- _Work instruction_
Please transcribe exactly, and only, the lines of the data below between the line holding "collects the one collects the other. *)" and the line holding "SamplerIterDataPipe.__iter__ self w1", inclusive.

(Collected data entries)

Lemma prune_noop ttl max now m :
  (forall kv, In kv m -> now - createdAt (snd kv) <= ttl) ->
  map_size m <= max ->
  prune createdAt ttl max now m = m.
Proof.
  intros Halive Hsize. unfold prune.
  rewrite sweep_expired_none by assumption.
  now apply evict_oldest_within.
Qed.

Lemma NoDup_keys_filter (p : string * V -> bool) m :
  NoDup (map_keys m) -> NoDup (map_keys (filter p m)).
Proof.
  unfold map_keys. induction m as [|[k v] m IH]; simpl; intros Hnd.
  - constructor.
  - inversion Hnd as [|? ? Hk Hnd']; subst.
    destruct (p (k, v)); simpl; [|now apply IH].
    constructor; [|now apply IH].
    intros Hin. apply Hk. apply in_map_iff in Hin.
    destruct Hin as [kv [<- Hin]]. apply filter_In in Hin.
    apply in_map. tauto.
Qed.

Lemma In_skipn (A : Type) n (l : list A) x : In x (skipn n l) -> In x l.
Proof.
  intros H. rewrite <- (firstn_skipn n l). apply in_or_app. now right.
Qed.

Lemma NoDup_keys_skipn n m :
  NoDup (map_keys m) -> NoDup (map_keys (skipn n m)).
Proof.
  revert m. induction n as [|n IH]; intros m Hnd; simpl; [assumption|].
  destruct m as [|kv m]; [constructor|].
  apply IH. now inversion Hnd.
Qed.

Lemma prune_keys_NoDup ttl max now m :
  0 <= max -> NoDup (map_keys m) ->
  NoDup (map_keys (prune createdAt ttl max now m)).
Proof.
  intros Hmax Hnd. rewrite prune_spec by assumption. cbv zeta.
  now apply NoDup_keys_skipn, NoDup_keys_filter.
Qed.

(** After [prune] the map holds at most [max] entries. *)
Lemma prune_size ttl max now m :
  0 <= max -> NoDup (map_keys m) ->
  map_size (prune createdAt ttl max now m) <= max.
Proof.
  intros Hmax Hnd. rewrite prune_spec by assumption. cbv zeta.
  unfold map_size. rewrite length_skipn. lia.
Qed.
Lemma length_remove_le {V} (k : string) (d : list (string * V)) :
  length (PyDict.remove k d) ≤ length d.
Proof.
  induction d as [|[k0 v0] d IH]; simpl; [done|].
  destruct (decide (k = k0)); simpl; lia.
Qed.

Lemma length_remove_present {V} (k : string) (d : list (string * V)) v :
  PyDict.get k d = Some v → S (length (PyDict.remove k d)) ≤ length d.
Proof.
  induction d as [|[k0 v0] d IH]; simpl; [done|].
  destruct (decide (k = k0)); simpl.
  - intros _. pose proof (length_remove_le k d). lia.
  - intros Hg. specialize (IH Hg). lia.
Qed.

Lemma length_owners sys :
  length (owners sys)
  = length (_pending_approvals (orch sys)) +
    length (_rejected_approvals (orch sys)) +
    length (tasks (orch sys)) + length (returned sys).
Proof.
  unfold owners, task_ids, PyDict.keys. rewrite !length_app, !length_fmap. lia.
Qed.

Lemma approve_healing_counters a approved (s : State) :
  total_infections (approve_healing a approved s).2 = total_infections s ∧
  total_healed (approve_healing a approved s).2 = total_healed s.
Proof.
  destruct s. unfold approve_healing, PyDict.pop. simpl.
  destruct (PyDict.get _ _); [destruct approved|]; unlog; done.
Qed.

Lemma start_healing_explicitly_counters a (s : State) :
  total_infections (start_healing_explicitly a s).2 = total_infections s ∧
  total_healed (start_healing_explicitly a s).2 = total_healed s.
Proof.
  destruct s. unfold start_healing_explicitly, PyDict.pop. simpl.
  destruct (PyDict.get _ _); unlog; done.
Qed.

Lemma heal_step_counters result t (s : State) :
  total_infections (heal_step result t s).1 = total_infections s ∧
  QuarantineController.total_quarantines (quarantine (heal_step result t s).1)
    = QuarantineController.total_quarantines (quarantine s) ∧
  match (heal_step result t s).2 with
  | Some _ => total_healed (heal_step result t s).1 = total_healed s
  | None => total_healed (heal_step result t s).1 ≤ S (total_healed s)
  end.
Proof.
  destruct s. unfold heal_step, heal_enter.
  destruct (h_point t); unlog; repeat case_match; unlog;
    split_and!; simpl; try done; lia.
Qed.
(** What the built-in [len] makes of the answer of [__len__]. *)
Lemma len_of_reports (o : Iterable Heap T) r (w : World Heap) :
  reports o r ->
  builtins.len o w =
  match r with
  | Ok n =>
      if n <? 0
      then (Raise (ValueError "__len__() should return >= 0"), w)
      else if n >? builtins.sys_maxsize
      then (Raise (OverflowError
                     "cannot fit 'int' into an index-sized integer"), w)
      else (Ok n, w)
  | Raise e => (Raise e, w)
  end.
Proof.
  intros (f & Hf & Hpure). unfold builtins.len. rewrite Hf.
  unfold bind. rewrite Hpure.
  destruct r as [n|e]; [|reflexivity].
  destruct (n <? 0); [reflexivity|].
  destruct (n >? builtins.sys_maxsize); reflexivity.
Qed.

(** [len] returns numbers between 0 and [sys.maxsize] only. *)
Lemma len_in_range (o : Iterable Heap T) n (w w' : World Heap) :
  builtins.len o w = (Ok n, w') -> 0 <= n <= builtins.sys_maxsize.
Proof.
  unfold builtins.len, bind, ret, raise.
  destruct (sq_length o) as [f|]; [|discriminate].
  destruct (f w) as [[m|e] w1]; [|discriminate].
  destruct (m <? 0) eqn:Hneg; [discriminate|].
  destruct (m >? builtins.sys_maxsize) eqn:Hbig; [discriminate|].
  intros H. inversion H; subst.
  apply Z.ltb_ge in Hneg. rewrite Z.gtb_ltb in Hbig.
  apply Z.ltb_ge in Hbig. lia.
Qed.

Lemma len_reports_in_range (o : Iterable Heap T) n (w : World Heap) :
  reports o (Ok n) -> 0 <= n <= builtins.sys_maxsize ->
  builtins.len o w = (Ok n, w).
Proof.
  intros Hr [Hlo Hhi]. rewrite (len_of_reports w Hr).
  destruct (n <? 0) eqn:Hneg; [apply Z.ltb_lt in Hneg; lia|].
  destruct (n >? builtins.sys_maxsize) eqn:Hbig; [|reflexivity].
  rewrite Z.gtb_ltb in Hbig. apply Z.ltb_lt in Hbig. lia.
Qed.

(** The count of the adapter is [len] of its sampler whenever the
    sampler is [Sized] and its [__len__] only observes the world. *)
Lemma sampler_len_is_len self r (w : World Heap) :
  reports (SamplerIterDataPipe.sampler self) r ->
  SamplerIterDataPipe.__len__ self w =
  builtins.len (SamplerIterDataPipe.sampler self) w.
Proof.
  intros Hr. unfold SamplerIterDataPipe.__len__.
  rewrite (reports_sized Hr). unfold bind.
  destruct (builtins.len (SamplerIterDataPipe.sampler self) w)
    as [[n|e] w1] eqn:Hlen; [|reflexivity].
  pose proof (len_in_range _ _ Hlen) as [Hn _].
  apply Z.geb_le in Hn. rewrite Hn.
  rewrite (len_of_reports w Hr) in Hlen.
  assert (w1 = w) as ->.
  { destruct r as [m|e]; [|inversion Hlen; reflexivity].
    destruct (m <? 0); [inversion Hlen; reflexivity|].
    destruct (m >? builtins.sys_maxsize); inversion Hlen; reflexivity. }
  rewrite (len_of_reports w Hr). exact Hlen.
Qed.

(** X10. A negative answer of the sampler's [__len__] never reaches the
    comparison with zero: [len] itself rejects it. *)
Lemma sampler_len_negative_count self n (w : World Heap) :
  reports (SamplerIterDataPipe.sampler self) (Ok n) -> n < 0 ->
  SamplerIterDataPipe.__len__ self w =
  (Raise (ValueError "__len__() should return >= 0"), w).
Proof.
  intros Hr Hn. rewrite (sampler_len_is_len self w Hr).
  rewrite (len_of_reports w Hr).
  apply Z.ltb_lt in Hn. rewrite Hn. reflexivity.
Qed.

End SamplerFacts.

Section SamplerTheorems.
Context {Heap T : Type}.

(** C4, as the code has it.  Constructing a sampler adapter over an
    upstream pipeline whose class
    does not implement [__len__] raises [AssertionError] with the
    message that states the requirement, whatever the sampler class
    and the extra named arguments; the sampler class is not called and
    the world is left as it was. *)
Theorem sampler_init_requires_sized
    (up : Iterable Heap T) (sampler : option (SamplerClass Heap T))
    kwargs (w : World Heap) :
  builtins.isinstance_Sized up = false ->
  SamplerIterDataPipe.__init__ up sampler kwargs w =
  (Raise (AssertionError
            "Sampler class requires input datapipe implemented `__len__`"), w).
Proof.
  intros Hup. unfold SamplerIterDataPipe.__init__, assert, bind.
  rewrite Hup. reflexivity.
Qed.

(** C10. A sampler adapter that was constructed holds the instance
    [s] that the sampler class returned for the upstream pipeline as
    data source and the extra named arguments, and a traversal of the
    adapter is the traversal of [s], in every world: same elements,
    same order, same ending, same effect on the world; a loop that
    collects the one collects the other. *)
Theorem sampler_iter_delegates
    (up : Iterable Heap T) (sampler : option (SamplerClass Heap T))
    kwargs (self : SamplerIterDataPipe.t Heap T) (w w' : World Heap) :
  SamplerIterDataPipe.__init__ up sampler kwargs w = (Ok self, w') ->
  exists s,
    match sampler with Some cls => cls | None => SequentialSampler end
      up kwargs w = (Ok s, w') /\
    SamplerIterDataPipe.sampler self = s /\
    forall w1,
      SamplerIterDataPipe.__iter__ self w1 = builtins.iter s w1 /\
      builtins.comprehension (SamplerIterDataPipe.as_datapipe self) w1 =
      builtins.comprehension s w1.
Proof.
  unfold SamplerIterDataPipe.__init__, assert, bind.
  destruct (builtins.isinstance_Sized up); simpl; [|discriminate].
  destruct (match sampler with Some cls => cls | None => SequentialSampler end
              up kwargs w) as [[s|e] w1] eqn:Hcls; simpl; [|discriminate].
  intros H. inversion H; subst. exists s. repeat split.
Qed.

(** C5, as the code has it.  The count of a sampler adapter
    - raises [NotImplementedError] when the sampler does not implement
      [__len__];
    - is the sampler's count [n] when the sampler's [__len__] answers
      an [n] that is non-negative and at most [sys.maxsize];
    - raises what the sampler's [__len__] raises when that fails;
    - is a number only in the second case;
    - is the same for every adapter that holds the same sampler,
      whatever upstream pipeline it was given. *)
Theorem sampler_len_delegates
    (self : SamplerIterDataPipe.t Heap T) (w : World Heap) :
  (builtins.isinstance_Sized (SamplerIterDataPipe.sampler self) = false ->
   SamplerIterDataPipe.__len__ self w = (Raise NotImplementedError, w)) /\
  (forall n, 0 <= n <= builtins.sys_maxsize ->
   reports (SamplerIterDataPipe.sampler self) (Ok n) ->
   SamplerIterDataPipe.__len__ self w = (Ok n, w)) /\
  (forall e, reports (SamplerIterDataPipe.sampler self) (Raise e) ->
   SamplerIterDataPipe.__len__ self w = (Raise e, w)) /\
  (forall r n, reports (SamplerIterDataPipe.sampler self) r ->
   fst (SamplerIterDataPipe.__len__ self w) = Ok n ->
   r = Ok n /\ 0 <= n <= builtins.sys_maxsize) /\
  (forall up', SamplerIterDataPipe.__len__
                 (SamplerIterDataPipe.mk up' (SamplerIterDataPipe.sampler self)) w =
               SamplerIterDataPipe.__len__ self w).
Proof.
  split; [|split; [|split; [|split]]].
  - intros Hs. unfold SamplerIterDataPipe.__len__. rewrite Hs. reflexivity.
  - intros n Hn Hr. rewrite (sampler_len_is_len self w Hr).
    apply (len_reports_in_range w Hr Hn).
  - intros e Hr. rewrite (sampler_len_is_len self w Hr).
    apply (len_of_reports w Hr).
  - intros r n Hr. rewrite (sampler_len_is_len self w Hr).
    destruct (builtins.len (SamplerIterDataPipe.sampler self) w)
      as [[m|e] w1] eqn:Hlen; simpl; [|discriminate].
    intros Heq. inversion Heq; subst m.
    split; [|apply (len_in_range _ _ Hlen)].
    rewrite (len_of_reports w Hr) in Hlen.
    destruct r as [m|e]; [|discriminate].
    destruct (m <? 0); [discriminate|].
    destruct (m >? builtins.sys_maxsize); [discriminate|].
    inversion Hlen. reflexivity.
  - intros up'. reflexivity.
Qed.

- _Result of this exercise_
    collects the one collects the other. *)
Theorem sampler_iter_delegates
    (up : Iterable Heap T) (sampler : option (SamplerClass Heap T))
    kwargs (self : SamplerIterDataPipe.t Heap T) (w w' : World Heap) :
  SamplerIterDataPipe.__init__ up sampler kwargs w = (Ok self, w') ->
  exists s,
    match sampler with Some cls => cls | None => SequentialSampler end
      up kwargs w = (Ok s, w') /\
    SamplerIterDataPipe.sampler self = s /\
    forall w1,
      SamplerIterDataPipe.__iter__ self w1 = builtins.iter s w1 /\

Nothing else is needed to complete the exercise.